Mathias. Firstly, another wicked name. Secondly, character. I both liked and disliked him as a character. I felt elements of him were brilliant, and his sudden show of macho manly bravery during the fight was both rather tragic and comical. It also gave him something that set him apart form your main lead, as romantic partners can become a little too co-dependant at times, especially during moments of sudden action and trauma.
My irritation lay more in Velry's reaction to him. She seemed rather infatuated rather quickly, considering how she only met him that night. Parts of her treatment towards him I liked, such as her teasing him about the fact that they'd only known each other for a day, and in people that age, quick, indulgent love is perfectly real. It was mainly during the battle scene that I felt her approach towards him was a little unjustified: she knows the kid a day and then she pulls a Katniss Everdeen and volunteers as tribute for him? I understand it's plot importance, but I felt a little more conflict over this decision would have been more realistic. It's great that you have a self-confident, brave lead, but I think a little more internal dithering would have been more human :)
OVerall though, you wrote the action sequences really well and did the pacing and dynamics wonderfully. I also loved the "bad guys'" dialogue and slightly OTT characters, as a personal preference as well as it being done in a very controlled manner.

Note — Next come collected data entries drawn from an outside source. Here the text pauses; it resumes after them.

(** Releasing the escrow and slashing the pool after the books are closed. *)
Lemma release_slash_run k t t' p s s1 h l :
  closes s s1 k t t' p → same_money s s1 → 0 ≤ deposit_held p → 0 ≤ FailureSlash T →
  ∃ d s' l', (release_escrow (SH:=SH) k;; slash_pool T (task_pool t)) ((s1, h), l) = (Ok tt, ((s', h), l')) ∧
    closes s s' k t t' (p <| deposit_held := d |>) ∧
    Rewards s' = delete k (Rewards s) ∧ TaskEscrowStore s' = delete k (TaskEscrowStore s) ∧
    0 ≤ d ≤ deposit_held p ∧
    moves (released s k l) l' (λ _, 0) (at_account (owner p) (- (deposit_held p - d))).
Proof.
  intros Hcl [HR HE] Hd HF. erewrite bind_run by apply release_escrow_run.
  assert (released s1 k l = released s k l) as -> by (unfold released; by rewrite HE).
  set (s2 := s1 <| Rewards ::= delete k |> <| TaskEscrowStore ::= delete k |>).
  assert (Pools s2 !! task_pool t = Some p) as Hp2.
  { unfold s2. cbn. rewrite (cl_pools _ _ _ _ _ _ Hcl). apply lookup_insert_eq. }
  destruct (slash_pool_run _ _ s2 h (released s k l) Hp2 Hd HF) as (d & es & l' & Hrun & Hb & Hm).
  eexists d, _, l'. split; [exact Hrun|]. destruct Hcl. split_and!; try done; try lia.
  - split; try done. cbn. rewrite cl_pools0. apply insert_insert_eq.
  - cbn. by rewrite HR.
  - cbn. by rewrite HE.
Qed.

(** A failing task: release of its escrow, slash of its pool. *)
Lemma mark_task_failed_run k to t p s h l :
  Tasks s !! k = Some t → is_terminal (status t) = false →
  Pools s !! task_pool t = Some p → 0 ≤ deposit_held p → 0 ≤ FailureSlash T →
  ∃ d s' l', mark_task_failed (SH:=SH) T k to ((s, h), l) = (Ok tt, ((s', h), l')) ∧
    closes s s' k t (verdict false t) (rate_pool false p <| deposit_held := d |>) ∧
    Rewards s' = delete k (Rewards s) ∧ TaskEscrowStore s' = delete k (TaskEscrowStore s) ∧
    0 ≤ d ≤ deposit_held p ∧
    moves (released s k l) l' (λ _, 0) (at_account (owner p) (- (deposit_held p - d))).
Proof.
  intros Hk Hn Hp Hd HF. unfold mark_task_failed. erewrite bind_run by reflexivity. cbn [fst snd]. rewrite Hk.
  erewrite bind_run by reflexivity. rewrite Hn. erewrite bind_run by by apply mutate_task_run.
  do 3 (erewrite bind_run by reflexivity). cbn [fst snd].
  destruct (close_books_spec k t (verdict false t) false p s Hp) as [Hcl Hsm].
  change (field_update ProofSubmittedAt _ _) with (close_books k t (verdict false t) false s).
  generalize dependent (close_books k t (verdict false t) false s). intros s1 Hcl Hsm.
  destruct (release_slash_run k t _ _ s s1 h l Hcl Hsm Hd HF) as (d & s2 & l2 & Hrun & Hcl2 & HR & HE & Hb & Hm).
  rewrite bind_Ok in Hrun. destruct Hrun as ([] & w2 & Hrel & Hsl).
  erewrite bind_run by exact Hrel. erewrite bind_run by exact Hsl.
  destruct to; (erewrite bind_run by reflexivity); eexists d, _, l2; (split; [reflexivity|]);
    (split_and!; [by destruct Hcl2|done|done|apply Hb|apply Hb|exact Hm]).
Qed.

Lemma finalize_books k t (r : bool) p s :
  Pools s !! task_pool t = Some p →
  let s0 : State := deposit_event (TaskStatusChanged k Verifying)
    (s <| Tasks ::= <[k := t <| status := Verifying |>]> |>) in
  let s1 : State := deposit_event (TaskStatusChanged k (if r then Completed else Failed)) (deposit_event (ProofVerified k r)
    (s0 <| Tasks ::= <[k := verdict r (t <| status := Verifying |>)]> |>)) in
  let s2 : State := (update_reputation (task_pool t) r (decrement_pool_activity (task_pool t) k s1))
    <| ProofSubmittedAt ::= delete k |> in
  closes s s2 k t (verdict r t) (rate_pool r p) ∧ same_money s s2.
Proof.
  intros Hp. cbv zeta. rewrite (update_reputation_pool _ _ _ p) by exact Hp. split; [|done].
  split; try done. cbn. apply insert_insert_eq.
Qed.

(** A verdict of success: the reward becomes available, the handler is told. *)
Lemma reward_ready k t p s s1 h l :
  closes s s1 k t (verdict true t) p → same_money s s1 →
  ∃ s2, (match reward_amount t with
      | Some amount =>
          own_modify (λ s, s <| Rewards ::= <[k := amount]> |>);;
          own_modify (deposit_event (RewardAvailable k amount))
      | None => mret tt end : M (State * SH * L) (DispatchError Error) unit) ((s1, h), l) = (Ok tt, ((s2, h), l)) ∧
    closes s s2 k t (verdict true t) p ∧
    Rewards s2 = from_option (λ v, <[k := v]>) id (reward_amount t) (Rewards s) ∧
    TaskEscrowStore s2 = TaskEscrowStore s.
Proof.
  intros Hcl [HR HE].
  destruct (reward_amount t); eexists; (split; [reflexivity|]); (split; [by destruct Hcl|]); cbn; by rewrite HR.
Qed.

Lemma finalize_run now k t hash p r s h l :
  Tasks s !! k = Some t → proof_hash t = Some hash →
  Pools s !! task_pool t = Some p → 0 ≤ deposit_held p → 0 ≤ FailureSlash T →
  ∃ d s' h' l', finalize_verification T now k (task_pool t) r ((s, h), l) = (Ok tt, ((s', h'), l')) ∧
    closes s s' k t (verdict r t) (rate_pool r p <| deposit_held := d |>) ∧
    if r : bool then
      Rewards s' = from_option (λ v, <[k := v]>) id (reward_amount t) (Rewards s) ∧
      TaskEscrowStore s' = TaskEscrowStore s ∧ d = deposit_held p ∧
      (h', l') = (task_completed now (owner p) k hash [] 0 0 (h, l)).2
    else
      Rewards s' = delete k (Rewards s) ∧ TaskEscrowStore s' = delete k (TaskEscrowStore s) ∧
      h' = h ∧ 0 ≤ d ≤ deposit_held p ∧
      moves (released s k l) l' (λ _, 0) (at_account (owner p) (- (deposit_held p - d))).
Proof.
  intros Hk Hh Hp Hd HF. unfold finalize_verification. erewrite bind_run by reflexivity. cbn [fst snd].
  rewrite Hk. change (Some t ≫= proof_hash) with (proof_hash t). rewrite Hh.
  erewrite bind_run by reflexivity. erewrite bind_run by by apply mutate_task_run.
  erewrite bind_run by reflexivity. cbv zeta. cbn [fst snd].
  erewrite bind_run by (apply (mutate_task_run _ _ (t <| status := Verifying |>)); apply lookup_insert_eq).
  do 5 (erewrite bind_run by reflexivity). cbn [fst snd].
  destruct (finalize_books k t r p s Hp) as [Hcl Hsm].
  set (s1 := field_update ProofSubmittedAt _ _) in Hcl, Hsm.
  match goal with |- context [((?x, h), l)] => change x with s1 end. clearbody s1. destruct r.
  - erewrite bind_run by reflexivity. cbn [fst snd]. rewrite (cl_tasks _ _ _ _ _ _ Hcl), lookup_insert_eq.
    change (Some (verdict true t) ≫= reward_amount) with (reward_amount t).
    destruct (reward_ready k t _ s s1 h l Hcl Hsm) as (s2 & Hrew & Hcl2 & HR2 & HE2).
    erewrite bind_run by exact Hrew. erewrite bind_run by reflexivity. cbn [fst snd].
    rewrite (cl_tasks _ _ _ _ _ _ Hcl2), lookup_insert_eq. do 2 (erewrite bind_run by reflexivity). cbn [fst snd].
    change (task_pool (verdict true t)) with (task_pool t).
    rewrite (cl_pools _ _ _ _ _ _ Hcl2), lookup_insert_eq. erewrite bind_run by reflexivity.
    eexists (deposit_held p), s2, _, _. split; [reflexivity|].
    split; [exact Hcl2|]. split_and!; try done. symmetry. apply surjective_pairing.
  - destruct (release_slash_run k t _ _ s s1 h l Hcl Hsm Hd HF) as (d & s2 & l2 & Hrun & Hcl2 & HR & HE & Hb & Hm).
    exists d, s2, h, l2. split; [exact Hrun|]. split; [exact Hcl2|]. split_and!; try done; apply Hb.
Qed.
End runs.

(** ** Transitions, part by part *)
Section transitions.
Context (T : Config) (HT : config_typed T).
Implicit Types (s : State) (t : ComputeTask) (p : ComputePool).

Lemma pool_ok_rate k p r d :
  pool_ok T k p → 0 ≤ d ≤ deposit_held p → pool_ok T k (rate_pool r p <| deposit_held := d |>).
Proof.
  intros (Hid & (Hrep & Hsr & Hpr & Hnv) & Hst & Hdep & Hmem & Hprice & Hct & Htot & Hsc) Hd.
  unfold pool_ok, pool_typed; cbn. unfold saturating_add, saturating_sub, saturating_mul.
  rewrite (proj2 (Z.ltb_lt 0 _)) by (unfold U32_MAX in *; lia).
  split_and!; try done; try lia.
  all: try (destruct r; unfold U32_MAX in *; lia).
  apply Z.min_glb; [|lia]. apply Z.div_pos; destruct r; unfold U32_MAX in *; lia.
Qed.

(** *** Pools *)

Lemma PoolsInv_same s s' :
  PoolsInv T s → Pools s' = Pools s → PoolByOwner s' = PoolByOwner s →
  NextPoolId s' = NextPoolId s → PoolsInv T s'.
Proof. intros [I1 I2 I3] HP HO HN. split; by rewrite ?HP, ?HO, ?HN. Qed.

Lemma PoolsInv_update s s' k p p' :
  PoolsInv T s → Pools s !! k = Some p → Pools s' = <[k := p']> (Pools s) →
  owner p' = owner p → pool_ok T k p' → PoolByOwner s' = PoolByOwner s →
  NextPoolId s' = NextPoolId s → PoolsInv T s'.
Proof.
  intros [I1 I2 I3] Hk HP Ho Hok HO HN. split; rewrite ?HP, ?HO, ?HN; [done| |].
  - intros k' q [[<- <-]|[_ Hq]]%lookup_insert_Some; [|by apply I2].
    destruct (I2 k p Hk) as (? & _ & ?). by rewrite Ho.
  - intros o k' Hk'. destruct (I3 o k' Hk') as (q & Hq & Hoq). rewrite lookup_insert.
    destruct (decide (k = k')) as [<-|]; [|eauto]. exists p'. split; [done|]. congruence.
Qed.

Lemma PoolsInv_add s s' p :
  PoolsInv T s → Pools s' = <[NextPoolId s := p]> (Pools s) → pool_ok T (NextPoolId s) p →
  PoolByOwner s !! owner p = None → PoolByOwner s' = <[owner p := NextPoolId s]> (PoolByOwner s) →
  NextPoolId s' = NextPoolId s + 1 → PoolsInv T s'.
Proof.
  intros [I1 I2 I3] HP Hok Hnone HO HN. split; rewrite ?HP, ?HO, ?HN; [lia| |].
  - intros k q [[<- <-]|[Hne Hq]]%lookup_insert_Some; [rewrite lookup_insert_eq; solve_facts|].
    destruct (I2 k q Hq) as (? & ? & Hoq). split_and!; try done; try lia.
    rewrite lookup_insert_ne; [done|]. congruence.
  - intros o k [[<- <-]|[Hne Hk]]%lookup_insert_Some; [rewrite lookup_insert_eq; eauto|].
    destruct (I3 o k Hk) as (q & Hq & Hoq). exists q. rewrite lookup_insert_ne; [done|].
    destruct (I2 k q Hq). lia.
Qed.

A couple of edits or questions I had were in relation to:

"Though, Velry wasn't sure if she'd been found by a human or by one of the creatures" - the though is a little jarring, and makes this sentence seem as though it ought to either be part of a previous sentence or really you could juts cut the though as it makes the sentence less snappy.

"What's going on," she asked
"Who would do this," he spat, - with these two, I believe they should end in ? after the speech.

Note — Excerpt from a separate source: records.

(** The functions, one by one. *)
Ltac open_tokens :=
  repeat match goal with
  | H : Forall2 has_type (_ :: _) _ |- _ =>
      let t := fresh "t" in let Y := fresh "Y" in apply Forall2_cons_inv_l in H as (t & ? & Y & H & ->);
      destruct t; simpl in Y; try done; clear Y
  | H : Forall2 has_type [] _ |- _ => apply Forall2_nil_inv_l in H as ->
  end.
Ltac pan_step :=
  first
  [ erewrite pan_uint by reflexivity
  | erewrite pan_arg by reflexivity
  | rewrite pan_never by never_steps ].
Lemma pan_decode {B} F h (k : list Token → M (Z * Runtime) Failure B) w :
  HostLaws T →
  (∀ toks, Forall2 has_type (argument_types F) toks → panics (k toks) w ↔ exceeds (converted F) toks) →
  panics (decode T (argument_types F) h ≫= k) w ↔
    ∃ toks, abi_decode T (argument_types F) (drop 4 (input h)) = Some toks ∧ exceeds (converted F) toks.
Proof.
  intros HT Hk. unfold decode. rewrite pan_ok_or. split; intros (toks & Hd & Hp); exists toks; (split; [done|]);
    apply Hk; [by apply (decode_typed T HT) in Hd|done|by apply (decode_typed T HT) in Hd|done].
Qed.
Definition panics_as (F : Function) h {A} (m : M (Z * Runtime) Failure A) : Prop :=
  ∀ w, panics m w ↔ oversized F h w.1.
Lemma as_free {B} F h (k : list Token → M (Z * Runtime) Failure B) :
  HostLaws T → charged_first F = None →
  (∀ w toks, Forall2 has_type (argument_types F) toks → panics (k toks) w ↔ exceeds (converted F) toks) →
  panics_as F h (decode T (argument_types F) h ≫= k).
Proof. intros HT Hc Hk w. rewrite (pan_decode F h k w HT (Hk w)). unfold oversized. rewrite Hc. naive_solver. Qed.
Lemma as_charged {B} F h c (k : list Token → M (Z * Runtime) Failure B) :
  HostLaws T → charged_first F = Some c →
  (∀ w toks, Forall2 has_type (argument_types F) toks → panics (k toks) w ↔ exceeds (converted F) toks) →
  panics_as F h (record_parts T c;; decode T (argument_types F) h ≫= k).
Proof.
  intros HT Hc Hk w. unfold record_parts. rewrite pan_cost, (pan_decode F h k _ HT (Hk _)).
  unfold oversized. rewrite Hc. naive_solver.
Qed.
Lemma as_never {A} F h (m : M (Z * Runtime) Failure A) : converted F = [] → never m → panics_as F h m.
Proof.
  intros Hc Hm w. rewrite (pan_never m w Hm). split; [done|]. intros (_ & toks & _ & He). rewrite Hc in He. by apply exceeds_nil in He.
Qed.
Lemma dispatch_panics {A} (vs : list (bytes * A)) (f : A → Function) (k : A → M (Z * Runtime) Failure bytes) h w :
  (∀ a, panics_as (f a) h (k a)) →
  panics (selected T vs h ≫= k) w ↔ ∃ F, chosen h (prod_map id f <$> vs) = Some F ∧ oversized F h w.1.
Proof.
  intros Hk. rewrite pan_selected, chosen_fmap. split.
  - intros (a & Ha & Hp). exists (f a). rewrite Ha. split; [done|by apply Hk].
  - intros (F & HF & Ho). apply fmap_Some in HF as (a & Ha & ->). exists a. split; [done|by apply Hk].
Qed.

Anyway, awesome 2nd installment of this prologue.
(Side note, not really review related, your deviant art stuff is amazing... okay, done fangirling. Bye :)

9/3/2013 c1 ArcadianCrown
The description in this was absolutely spot on. It wasn't too over the top and it certainly wasn't dull, instead it felt perfectly balanced. It was also beautifully written. I especially like the idea of goddesses "unpinning" stars; it just all made for beautiful imagery, especially since it followed quickly after her discussing hair.
Your premise isn't shockingly edge, but I think it's cleanly original and it's interesting without being too melodramatic. I'm not sure gripping is the word, but it's such a pleasant read that continuing feels like the natural course :) I also loved your character names, especially your protagonist's.
The character dynamics were sweet and realistic, if not particularly emotive or prominent. I imagine once the whole "big fugitive" thing occurs this will shift slightly, so this made for a nice, easy opening :)

One this I was confused about was these two quotes:
The young bride angled the mirror to see her mother standing
"I don't think the Goddesses and their Lords care whether or not I find a dashing young husband tonight."

If she's already a "young bride" then how can she still be looking for her dashing young husband? That was the only thing though, and other than that it was wonderfully written and an enjoyable read!